We still have room to grow by increasing our talk and interactions and decreasing our time with electronics, but our trend is heading upward, which is what the folks at LENA Research say should be the main message parents take away from the program.

In January, we will launch another round of LENA Start groups. Children’s Home Society’s Community School project at C.A. Weis and Greater Little Rock Baptist Church already have committed to joining the project in 2018.

SCI and the Early Learning Coalition will continue to recruit partners for the project.

LENA recorders have been used in research projects from home-visitation programs to neonatal intensive care units to help gauge the language exposure children are receiving.

SCI’s partner at the University of Chicago, the Thirty Million Words Initiative, has used LENAs in a home-visit research project that used one-on-one instruction to help parents learn more about early brain development and how the words they use with their children can help prepare their little ones for school.

That early language exposure is a critical component of how young children become ready for kindergarten. Research by Betty Hart and Todd Risley noted the “achievement gap” could be linked to the kind of early language environment a child had in the fist three years of life.

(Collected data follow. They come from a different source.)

(* ===== verification/JellyfishIterator.v ===== *)
(** * Iterating over a version

    Model of [storage/jellyfish-merkle/src/iterator/mod.rs]: a depth-first traversal
    that yields the leaves of a version in the order of their keys, from a starting key
    or from an index on. *)
From stdpp Require Import base list numbers strings option gmap.
From Stdlib Require Import ZArith Lia Bool.
From S2P Require Import Prelude Hash SparseMerkleProof NibblePath ByteCodec JellyfishNode JellyfishTree.

(** [x << 1] on [u16] *)
Definition shl16_1 (x : Z) : Z := Z.land (Z.shiftl x 1) 65535.

Section Iterator.
Context {HV : Type} `{HashValueOps HV} `{HashValueBits HV} `{CryptoHasher HV} `{LeafHasher HV}
  `{HashValueKeys HV}.
Context {K : Type}.

(** ** [NodeVisitInfo] *)
Record NodeVisitInfo := mkNodeVisitInfo {
  nvi_node_key : NodeKey;
  nvi_node : InternalNode HV;
  children_bitmap : Z;
  next_child_to_visit : Z;
}.

Definition NodeVisitInfo_new (node_key : NodeKey) (node : InternalNode HV) : outcome NodeVisitInfo :=
  r ← generate_bitmaps node;
  let children_bitmap := fst r in
  _ ← assert (negb (children_bitmap =? 0)) "assertion failed: children_bitmap != 0";
  next ← bit16 (trailing_zeros 16 children_bitmap);
  Ok (mkNodeVisitInfo node_key node children_bitmap next).

(** [while next_child_to_visit & children_bitmap == 0 { next_child_to_visit <<= 1; }]: a
    bit leaves a 16-bit word after 16 shifts. *)
Fixpoint skip_missing (fuel : nat) (next_child_to_visit children_bitmap : Z) : outcome Z :=
  if Z.land next_child_to_visit children_bitmap =? 0 then
    match fuel with
    | O => Panic "out of fuel"
    | S fuel => skip_missing fuel (shl16_1 next_child_to_visit) children_bitmap
    end
  else Ok next_child_to_visit.

Definition new_next_child_to_visit (node_key : NodeKey) (node : InternalNode HV)
    (next_child_to_visit : Nibble) : outcome NodeVisitInfo :=
  r ← generate_bitmaps node;
  let children_bitmap := fst r in
  next ← bit16 next_child_to_visit;
  _ ← assert (next <=? children_bitmap) "assertion failed: children_bitmap >= next_child_to_visit";
  next ← skip_missing 16 next children_bitmap;
  Ok (mkNodeVisitInfo node_key node children_bitmap next).

Definition is_rightmost (self : NodeVisitInfo) : outcome bool :=
  let a := leading_zeros 16 (next_child_to_visit self) in
  let b := leading_zeros 16 (children_bitmap self) in
  _ ← assert (b <=? a)
        "assertion failed: self.next_child_to_visit.leading_zeros() >= self.children_bitmap.leading_zeros()";
  Ok (a =? b).

Definition advance (self : NodeVisitInfo) : outcome NodeVisitInfo :=
  rightmost ← is_rightmost self;
  _ ← assert (negb rightmost) "Advancing past rightmost child.";
  next ← skip_missing 16 (shl16_1 (next_child_to_visit self)) (children_bitmap self);
  Ok (mkNodeVisitInfo (nvi_node_key self) (nvi_node self) (children_bitmap self) next).

(** ** [JellyfishMerkleIterator] *)

(** The top of the stack is the head of the list. *)
Record JellyfishMerkleIterator := mkJellyfishMerkleIterator {
  jmi_version : Version;
  parent_stack : list NodeVisitInfo;
  jmi_done : bool;
}.

Fixpoint cleanup_stack (parent_stack : list NodeVisitInfo) : outcome (list NodeVisitInfo) :=
  match parent_stack with
  | [] => Ok []
  | info :: rest =>
      rightmost ← is_rightmost info;
      if (rightmost : bool) then cleanup_stack rest
      else info ← advance info; Ok (info :: rest)
  end.

(** The loop of [new]: the node at [current_node_key] is not internal, or the iterator
    is ready. *)
Fixpoint jmi_descend (fuel : nat) (reader : TreeReader HV K) (version : Version)
    (current_node_key : NodeKey) (nibble_iter : NibbleIterator) (parent_stack : list NodeVisitInfo)
  : outcome (NodeKey * list NodeVisitInfo + JellyfishMerkleIterator) :=
  n ← get_node reader current_node_key;
  match n with
  | Node_Internal internal_node =>
      match fuel with
      | O => Panic "out of fuel"
      | S fuel =>
          r ← NibbleIterator_next nibble_iter;
          let '(child_index, nibble_iter) := r in
          child_index ← expect child_index "Should have enough nibbles.";
          c ← InternalNode_child internal_node child_index;
          match c with
          | Some child =>
              info ← new_next_child_to_visit current_node_key internal_node child_index;
              key ← gen_child_node_key current_node_key (child_version child) child_index;
              jmi_descend fuel reader version key nibble_iter (info :: parent_stack)
          | None =>
              r ← generate_bitmaps internal_node;
              lz ← sub64 15 (leading_zeros 16 (fst r));
              stack ← (if child_index <? lz then
                         info ← new_next_child_to_visit current_node_key internal_node child_index;
                         Ok (info :: parent_stack)
                       else cleanup_stack parent_stack);
              Ok (inr (mkJellyfishMerkleIterator version stack false))
          end
      end
  | _ => Ok (inl (current_node_key, parent_stack))
  end.

(** What [new] does at the end of its loop. *)
Definition jmi_bottom (reader : TreeReader HV K) (version : Version) (starting_key : HV)
    (current_node_key : NodeKey) (parent_stack : list NodeVisitInfo) : outcome JellyfishMerkleIterator :=
  n ← get_node reader current_node_key;
  match n with
  | Node_Internal _ => Panic "Should have reached the bottom of the tree."
  | Node_Leaf leaf_node =>
      match hv_cmp (account_key leaf_node) starting_key with
      | Lt =>
          stack ← cleanup_stack parent_stack;
          Ok (mkJellyfishMerkleIterator version stack (match stack with [] => true | _ => false end))
      | _ => Ok (mkJellyfishMerkleIterator version parent_stack false)
      end
  | Node_Null => Ok (mkJellyfishMerkleIterator version parent_stack true)
  end.

Definition jmi_new (reader : TreeReader HV K) (version : Version) (starting_key : HV)
  : outcome JellyfishMerkleIterator :=
  current_node_key ← new_empty_path version;
  nibble_path ← new_even (hv_bytes starting_key);
  nibble_iter ← nibbles nibble_path;
  r ← jmi_descend 65 reader version current_node_key nibble_iter [];
  match r with
  | inr it => Ok it
  | inl (current_node_key, parent_stack) =>
      jmi_bottom reader version starting_key current_node_key parent_stack
  end.

(** The child that has the leaf at [target_leaf_idx], and how many leaves are skipped. *)
Fixpoint skip_leaves (children : list (Z * Child HV)) (leaves_skipped target_leaf_idx : Z)
  : outcome ((Z * Child HV) * Z) :=
  match children with
  | [] => Err "Bug: Internal node has less leaves than expected."
  | (nibble, child) :: children =>
      child_leaf_count ← Child_leaf_count child;
      n ← add64 leaves_skipped child_leaf_count;
      if n <=? target_leaf_idx then skip_leaves children n target_leaf_idx
      else Ok ((nibble, child), leaves_skipped)
  end.

(** The loop of [new_by_index], [n] rounds left. *)
Fixpoint jmi_descend_by_index (n : nat) (reader : TreeReader HV K) (version : Version) (start_idx : Z)
    (current_node_key : NodeKey) (current_node : Node HV K) (leaves_skipped : Z)
    (parent_stack : list NodeVisitInfo) : outcome JellyfishMerkleIterator :=
  match n with
  | O => Err "Bug: potential infinite loop."
  | S n =>
      match current_node with
      | Node_Leaf _ =>
          _ ← ensure (leaves_skipped =? start_idx) "Bug: The leaf should be the exact one we are looking for.";
          Ok (mkJellyfishMerkleIterator version parent_stack false)
      | Node_Internal internal_node =>
          r ← skip_leaves (children_sorted internal_node) leaves_skipped start_idx;
          let '((nibble, child), leaves_skipped) := r in
          next_node_key ← gen_child_node_key current_node_key (child_version child) nibble;
          info ← new_next_child_to_visit current_node_key internal_node nibble;
          current_node ← get_node reader next_node_key;
          jmi_descend_by_index n reader version start_idx next_node_key current_node leaves_skipped
            (info :: parent_stack)
      | Node_Null => Panic "Null node has leaf count 0 so here is unreachable"
      end
  end.

Definition jmi_new_by_index (reader : TreeReader HV K) (version : Version) (start_idx : Z)
  : outcome JellyfishMerkleIterator :=
  current_node_key ← new_empty_path version;
  current_node ← get_node reader current_node_key;
  if Node_leaf_count current_node <=? start_idx
  then Ok (mkJellyfishMerkleIterator version [] true)
  else jmi_descend_by_index 65 reader version start_idx current_node_key current_node 0 [].

(** An item of the iterator: a key with its value index, or an error. *)
Abbreviation Item := (HV * (K * Version) + string)%type (only parsing).

Definition item_of (leaf_node : LeafNode HV K) : HV * (K * Version) :=
  (account_key leaf_node, value_index leaf_node).

(** The loop of [next]; every round goes one level down. *)
Fixpoint jmi_next_loop (fuel : nat) (reader : TreeReader HV K) (version : Version)
    (parent_stack : list NodeVisitInfo) : outcome (option Item * JellyfishMerkleIterator) :=
  match parent_stack with
  | [] => Panic "We have checked that self.parent_stack is not empty."
  | last_visited_node_info :: _ =>
      child_index ← nibble_from_u8 (trailing_zeros 16 (next_child_to_visit last_visited_node_info));
      c ← InternalNode_child (nvi_node last_visited_node_info) child_index;
      child ← expect c "Child should exist.";
      node_key ← gen_child_node_key (nvi_node_key last_visited_node_info) (child_version child) child_index;
      match get_node reader node_key with
      | Ok (Node_Internal internal_node) =>
          match fuel with
          | O => Panic "out of fuel"
          | S fuel =>
              visit_info ← NodeVisitInfo_new node_key internal_node;
              jmi_next_loop fuel reader version (visit_info :: parent_stack)
          end
      | Ok (Node_Leaf leaf_node) =>
          stack ← cleanup_stack parent_stack;
          Ok (Some (inl (item_of leaf_node)), mkJellyfishMerkleIterator version stack false)
      | Ok Node_Null => Panic "When tree is empty, done should be already set to true"
      | Err err => Ok (Some (inr err), mkJellyfishMerkleIterator version parent_stack false)
      | Panic e => Panic e
      end
  end.

Definition jmi_next (reader : TreeReader HV K) (self : JellyfishMerkleIterator)
  : outcome (option Item * JellyfishMerkleIterator) :=
  if jmi_done self then Ok (None, self)
  else
    match parent_stack self with
    | [] =>
        root_node_key ← new_empty_path (jmi_version self);
        match get_node reader root_node_key with
        | Ok (Node_Leaf leaf_node) =>
            Ok (Some (inl (item_of leaf_node)), mkJellyfishMerkleIterator (jmi_version self) [] true)
        | Ok (Node_Internal _) => Ok (None, self)
        | Ok Node_Null => Panic "When tree is empty, done should be already set to true"
        | Err err => Ok (Some (inr err), self)
        | Panic e => Panic e
        end
    | stack => jmi_next_loop 64 reader (jmi_version self) stack
    end.

(** The items of an iterator, [fuel] of them at most. *)
Fixpoint jmi_collect (fuel : nat) (reader : TreeReader HV K) (self : JellyfishMerkleIterator)
  : outcome (list Item) :=
  r ← jmi_next reader self;
  match r with
  | (None, _) => Ok []
  | (Some x, self) =>
      match fuel with
      | O => Panic "out of fuel"
      | S fuel => rest ← jmi_collect fuel reader self; Ok (x :: rest)
      end
  end.
End Iterator.
Lemma jmi_collect_spec (reader : TreeReader HV K) s v L : reads reader s -> forall fuel it,
  has_left s v it L -> (length L <= fuel)%nat ->
  jmi_collect fuel reader it = Ok (map (fun x => inl (item_of x)) L).
Proof.
  intros Hrd. induction L as [|x L IH]; intros fuel it Hl Hf; pose proof (jmi_next_spec reader s v it _ Hrd Hl) as Hn.
  - destruct fuel; cbn [jmi_collect]; by rewrite Hn, obind_Ok.
  - destruct Hn as (it' & En & Hl'). destruct fuel as [|fuel]; [cbn in Hf; lia|]. cbn [jmi_collect].
    rewrite En, obind_Ok, (IH fuel it' Hl') by (cbn in Hf; lia). by rewrite obind_Ok.
Qed.

(** ** [new] *)

(** The leaves from a key on. *)
Definition from_key (start : HV) lvs : list (LeafNode HV K) :=
  filter (fun x => hv_cmp (account_key x) start <> Lt) lvs.

Lemma from_key_split p lvs (start : HV) : (length p < 64)%nat -> placed p lvs -> starts p start ->
  in_order (from_key start lvs) =
  in_order (from_key start (group (length p) (nib start (length p)) lvs)) ++
  in_order (at_least (length p) (nib start (length p) + 1) lvs).
Proof.
  intros Hp Hpl Hst. unfold from_key, group. rewrite list_filter_filter.
  apply (in_order_nibble p); [done|done| |intros x y [_ ?] ?; lia].
  intros x Hx. destruct Hpl as [_ Hf]. rewrite Forall_forall in Hf. specialize (Hf x Hx).
  destruct (Z.lt_trichotomy (nib (account_key x) (length p)) (nib start (length p))) as [Hlt|[E|Hgt]].
  - apply (starts_klt p) in Hlt as Hk; [|done..]. rewrite (hv_cmp_lt _ _ Hk). split; [done|intros [[? _]|?]; [done|lia]].
  - rewrite E. split; [intros ?; by left|intros [[? _]|?]; [done|lia]].
  - apply (starts_klt p) in Hgt as Hk; [|done..]. rewrite (hv_cmp_gt _ _ Hk). split; [intros _; right; lia|done].
Qed.

(** The state of the loop of [new] and [new_by_index] at the node at [p]. *)
Record at_node s (v0 v : Version) p lvs (node : Node HV K) st L : Prop := {
  an_path : Forall nibble_ok p;
  an_len : (length p <= 64)%nat;
  an_placed : placed p lvs;
  an_stored : s (mkNodeKey v (pack p)) = Some node;
  an_represents : represents s p lvs node;
  an_pending : pending s st L;
  an_coming : st = [] \/ coming s st (in_order lvs ++ L);
  an_root : (st = [] /\ p = [] /\ v = v0) \/
    (st <> [] /\ exists node, s (mkNodeKey v0 (pack [])) = Some (Node_Internal node));
}.

Lemma at_node_root s v0 v p lvs node st L : at_node s v0 v p lvs (Node_Internal node) st L ->
  exists node, s (mkNodeKey v0 (pack [])) = Some (Node_Internal node).
Proof.
  intros Ha. destruct (an_root _ _ _ _ _ _ _ _ Ha) as [(_ & -> & ->)|[_ ?]]; [|done].
  eexists. by apply (an_stored _ _ _ _ _ _ _ _ Ha).
Qed.
Lemma under_all_placed p L : NoDup (map account_key L) -> placed p (under p L).
Proof.
  intros Hnd. split.
  - eapply sublist_NoDup; [exact Hnd|]. apply fmap_sublist, sublist_filter.
  - apply Forall_forall. intros x Hx. by apply list_elem_of_filter in Hx as [Hs _].
Qed.

Lemma group_under p i L : (length p < 64)%nat -> NoDup (map account_key L) -> group (length p) i (under p L) = under (p ++ [i]) L.
Proof. intros Hp Hnd. rewrite <- under_child, under_under by (done || by apply under_all_placed). done. Qed.

Lemma under_nil L : under [] L = L.
Proof. unfold under. apply filter_all, Forall_forall. by intros x _. Qed.

Lemma pkey_inj p q : Forall nibble_ok p -> Forall nibble_ok q -> pkey p = pkey q -> p = q.
Proof. intros Hp Hq E. apply (f_equal (fun k => unpack (nk_nibble_path k))) in E. cbn in E. by rewrite !unpack_pack in E. Qed.

(** ** Other nodes are written *)
Lemma frozen_local s s' p g c : Forall nibble_ok p -> (forall k m, s k = Some m -> at_below p k -> s' k = Some m) ->
  frozen_child s p g c -> frozen_child s' p g c.
Proof.
  intros Hp Hag. destruct c as [[h n|x]|]; cbn [frozen_child]; [|intros [-> E]; split; [done|]|done].
  - intros (node & E & Hr & Hl). exists node. split_and!; [|eapply represents_local|..]; try apply Hl; try done.
    + apply Hag; [done|]. by apply at_below_pack.
    + intros k m Hk (q & _ & Eq). apply Hag; [done|]. by exists q.
  - apply Hag; [done|]. by apply at_below_pack.
Qed.

Lemma put_elsewhere s p q n k m : Forall nibble_ok q -> ~ p `prefix_of` q -> s k = Some m -> at_below p k -> put_at_key s (pkey q) n k = Some m.
Proof.
  intros Hq Hne Hk [r E]. unfold put_at_key. rewrite decide_False; [done|]. intros ->. apply Hne. exists r.
  cbn [pkey nk_nibble_path] in E. by rewrite unpack_pack in E.
Qed.

Lemma node_at_put s L p j info q n : Forall nibble_ok p -> Forall nibble_ok q -> node_at s L p j info ->
  (forall i, nibble_ok i -> Some i <> j -> ~ (p ++ [i]) `prefix_of` q) -> node_at (put_at_key s (pkey q) n) L p j info.
Proof.
  intros Hp Hq (Ek & Hl & Hc) Hne. split_and!; [done..|]. intros i c Hi Hj E.
  eapply frozen_local; [by apply path_snoc_ok| |by apply Hc]. intros k m Hk Hb. apply (put_elsewhere s (p ++ [i])); [done|by apply Hne|done..].
Qed.

(** ** A node that is complete *)
Lemma into_child_frozen s p g ci : frozen_child s p g (Some ci) ->
  exists node h, s (pkey p) = Some node /\ represents s p g node /\ h = hash_at (length p) g /\
    into_child ci v = Ok (mkChild h v (Node_node_type node)).
Proof.
  destruct ci as [h n|x]; cbn [frozen_child into_child].
  - intros (node & E & Hr & _ & -> & ->). exists (Node_Internal node), (hash_at (length p) g). split_and!; [done..|]. cbn [expect]. rewrite !obind_Ok.
    pose proof (represents_type _ _ _ _ Hr) as Ht. cbn [Node_node_type] in *. unfold InternalNode_node_type in *. by destruct Ht as [-> _].
  - intros [-> E]. exists (Node_Leaf x), (LeafNode_hash x). split_and!; [done|constructor| |done]. unfold hash_at, sl. cbn [map]. by rewrite smt_one.
Qed.

Lemma take_children_spec (cs : list (option (ChildInfo HV K))) : forall j, 0 <= j -> j + Z.of_nat (length cs) <= 16 ->
  (forall i ci, cs !! i = Some (Some ci) -> exists ch, into_child ci v = Ok ch) ->
  exists l, take_children j cs v = Ok l /\ sorted_by fst l /\ Forall (fun z => j <= fst z < 16) l /\
    forall i ch, (i, ch) ∈ l <-> exists ci, j <= i /\ cs !! Z.to_nat (i - j) = Some (Some ci) /\ into_child ci v = Ok ch.
Proof.
  induction cs as [|o cs IH]; intros j Hj Hlen Hok; cbn [take_children length] in *.
  - exists []. split_and!; [done|constructor|constructor|]. intros i ch. split; [by intros ?%not_elem_of_nil|]. by intros (ci & _ & E & _).
  - destruct (IH (j + 1) ltac:(lia) ltac:(lia)) as (l & E & Hs & Hf & Hl); [intros i ci Hi; by apply (Hok (S i))|].
    assert (Hrest : forall i ch, (i, ch) ∈ l <-> exists ci, j < i /\ (o :: cs) !! Z.to_nat (i - j) = Some (Some ci) /\ into_child ci v = Ok ch).
    { intros i ch. rewrite Hl. split; intros (ci & Hi & Ei & Ec); exists ci; (split_and!; [lia| |done]).
      - replace (Z.to_nat (i - j)) with (S (Z.to_nat (i - (j + 1)))) by lia. done.
      - replace (Z.to_nat (i - j)) with (S (Z.to_nat (i - (j + 1)))) in Ei by lia. done. }
    assert (Hf' : Forall (fun z => j <= fst z < 16) l) by (eapply Forall_impl; [exact Hf|]; cbn; intros z; lia).
    destruct o as [ci|].
    + destruct (Hok O ci eq_refl) as [ch Ech]. rewrite Ech, obind_Ok, E, obind_Ok. unfold expect_nibble. rewrite Z.mod_small by lia.
      exists ((j, ch) :: l). split_and!; [done| |by constructor; [cbn; lia|]|].
      * apply sorted_by_cons. split; [done|]. eapply Forall_impl; [exact Hf|]. cbn. intros z. lia.
      * intros i ch'. rewrite elem_of_cons, Hrest. split.
        -- intros [[= -> ->]|(ci' & Hi & Ei & Ec)]; [exists ci; rewrite Z.sub_diag; done|exists ci'; split_and!; [lia|done..]].
        -- intros (ci' & Hi & Ei & Ec). destruct (decide (i = j)) as [->|]; [left|right; exists ci'; split_and!; [lia|done..]].
           rewrite Z.sub_diag in Ei. injection Ei as <-. congruence.
    + exists l. split_and!; [done..|]. intros i ch. rewrite Hrest. split; intros (ci & Hi & Ei & Ec); exists ci; (split; [|done]); [lia|].
      destruct (decide (i = j)) as [->|]; [by rewrite Z.sub_diag in Ei|lia].
Qed.

Lemma under_elem p L x : x ∈ under p L <-> starts p (account_key x) /\ x ∈ L.
Proof. unfold under. by rewrite list_elem_of_filter. Qed.

(** A complete node is converted to the internal node of the leaves below it. *)
Lemma complete_node s L p info : Forall nibble_ok p -> (length p < 64)%nat -> NoDup (map account_key L) -> Z.of_nat (length L) < U64 ->
  node_at s L p None info -> (2 <= length (under p L))%nat \/ (p = [] /\ L <> []) ->
  exists node, into_internal_node info v = Ok (pkey p, node) /\ represents s p (under p L) (Node_Internal node) /\
    InternalNode_hash node = Ok (hash_at (length p) (under p L)) /\ in_leaf_count node = Z.of_nat (length (under p L)).
Proof.
  intros Hp Hlen Hnd Hb (Ek & Hl & Hc) Hne. set (g := under p L) in *.
  assert (Hne' : (2 <= length g)%nat \/ (p = [] /\ g <> [])).
  { destruct Hne as [|[-> HL]]; [by left|right]. split; [done|]. by rewrite (under_nil L : g = L). }
  assert (Hnc : forall i ci, ii_children info !! Z.to_nat i = Some (Some ci) -> nibble_ok i ->
    frozen_child s (p ++ [i]) (group (length p) i g) (Some ci)).
  { intros i ci Hi Hn. unfold g. rewrite group_under by done. by apply Hc. }
  destruct (take_children_spec (ii_children info) 0 ltac:(lia) ltac:(lia)) as (cs & Et & Hs & Hf & Hcs).
  { intros i ci Hi. pose proof (lookup_lt_Some _ _ _ Hi) as Hi16. rewrite <- (Nat2Z.id i) in Hi.
    apply Hnc in Hi; [|unfold nibble_ok; lia]. destruct (into_child_frozen _ _ _ _ Hi) as (n & h & _ & _ & _ & E). by eexists. }
  assert (Hch : forall i ch, (i, ch) ∈ cs -> exists node, s (child_key p (i, ch)) = Some node /\ represents s (p ++ [i]) (group (length p) i g) node /\
    ch = mkChild (hash_at (S (length p)) (group (length p) i g)) v (Node_node_type node)).
  { intros i ch Hi. assert (Hn : nibble_ok i) by (rewrite Forall_forall in Hf; specialize (Hf (i, ch) Hi); cbn in Hf; unfold nibble_ok; lia).
    apply Hcs in Hi as (ci & _ & Ei & Ec). rewrite Z.sub_0_r in Ei. destruct (into_child_frozen _ _ _ _ (Hnc i ci Ei Hn)) as (node & h & En & Hr & -> & E).
    rewrite E in Ec. injection Ec as <-. exists node. rewrite length_app, Nat.add_comm. by split_and!. }
  assert (Hst : stand_for (length p) cs g).
  { split_and!.
    - split; [done|]. eapply Forall_impl; [exact Hf|]. cbn. intros z. unfold nibble_ok. lia.
    - intros i Hi. split.
      + intros [ch Hin]. destruct (Hch i ch Hin) as (node & _ & Hr & _). by eapply represents_nonempty.
      + intros Hg. destruct (lookup_lt_is_Some_2 (ii_children info) (Z.to_nat i)) as [[ci|] Ei]; [unfold nibble_ok in Hi; lia| |].
        * destruct (into_child_frozen _ _ _ _ (Hnc i ci Ei Hi)) as (node & h & _ & _ & _ & E). eexists. apply Hcs. exists ci.
          rewrite Z.sub_0_r. split_and!; [unfold nibble_ok in Hi; lia|done..].
        * apply Hc in Ei; [|done..]. cbn [frozen_child] in Ei. rewrite <- group_under in Ei by done. done.
    - intros i ch Hin. by destruct (Hch i ch Hin) as (node & _ & _ & ->).
    - intros i ch Hin. destruct (Hch i ch Hin) as (node & _ & Hr & ->). by eapply child_is_leaf. }
  assert (Hsum : sum_leaf_counts 0 cs = Ok (Z.of_nat (length g))).
  { apply (sum_leaf_counts_spec (length p)); [done..| |].
    - pose proof (length_filter (fun x => starts p (account_key x)) L). unfold g, under. lia.
    - intros i ch Hin. destruct (Hch i ch Hin) as (node & _ & Hr & ->). by eapply child_leaf_count. }
  assert (Hcsne : cs <> []).
  { intros ->. apply (stand_for_nil _ _ Hlen) in Hst. rewrite Hst in Hne'. destruct Hne' as [Hl'|[_ Hg]]; [cbn in Hl'; lia|done]. }
  set (node := mkInternalNode cs (Z.of_nat (length g))). exists node.
  assert (Hr : represents s p g (Node_Internal node)).
  { apply (rep_internal s p g cs (fun i => default Node_Null (s (pkey (p ++ [i]))))); try done.
    all: intros i ch Hin; destruct (Hch i ch Hin) as (n & En & Hr & ->); unfold child_key, pkey in *; cbn [fst snd child_version child_node_type] in *; by rewrite En. }
  split_and!; [|done|by apply represents_hash in Hr|done].
  unfold into_internal_node. rewrite Et, obind_Ok. unfold InternalNode_new, new_impl, from_sorted.
  assert (Hem : Children_is_empty cs = false) by (by destruct cs). rewrite Hem. cbn [negb ensure].
  rewrite obind_Ok, Hsum, obind_Ok. cbn [expect_res]. by rewrite obind_Ok, Ek.
Qed.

The “achievement gap” is a research-based phenomenon that shows that children from well-off families hear 30 million more words by age 3 than children from low-income families.

Hart and Risley found it is not just the number of words a child hears, but the tone in which those words are said and the interaction between the child and adult in that conversation, that is the “secret sauce” of helping a young child build the language skills he or she will need to be ready for school.

LENA Start is a curriculum based on that idea that gives parents real-life techniques, tools and support to talk more, tune in to their young children and take more turns talking, singing and playing together.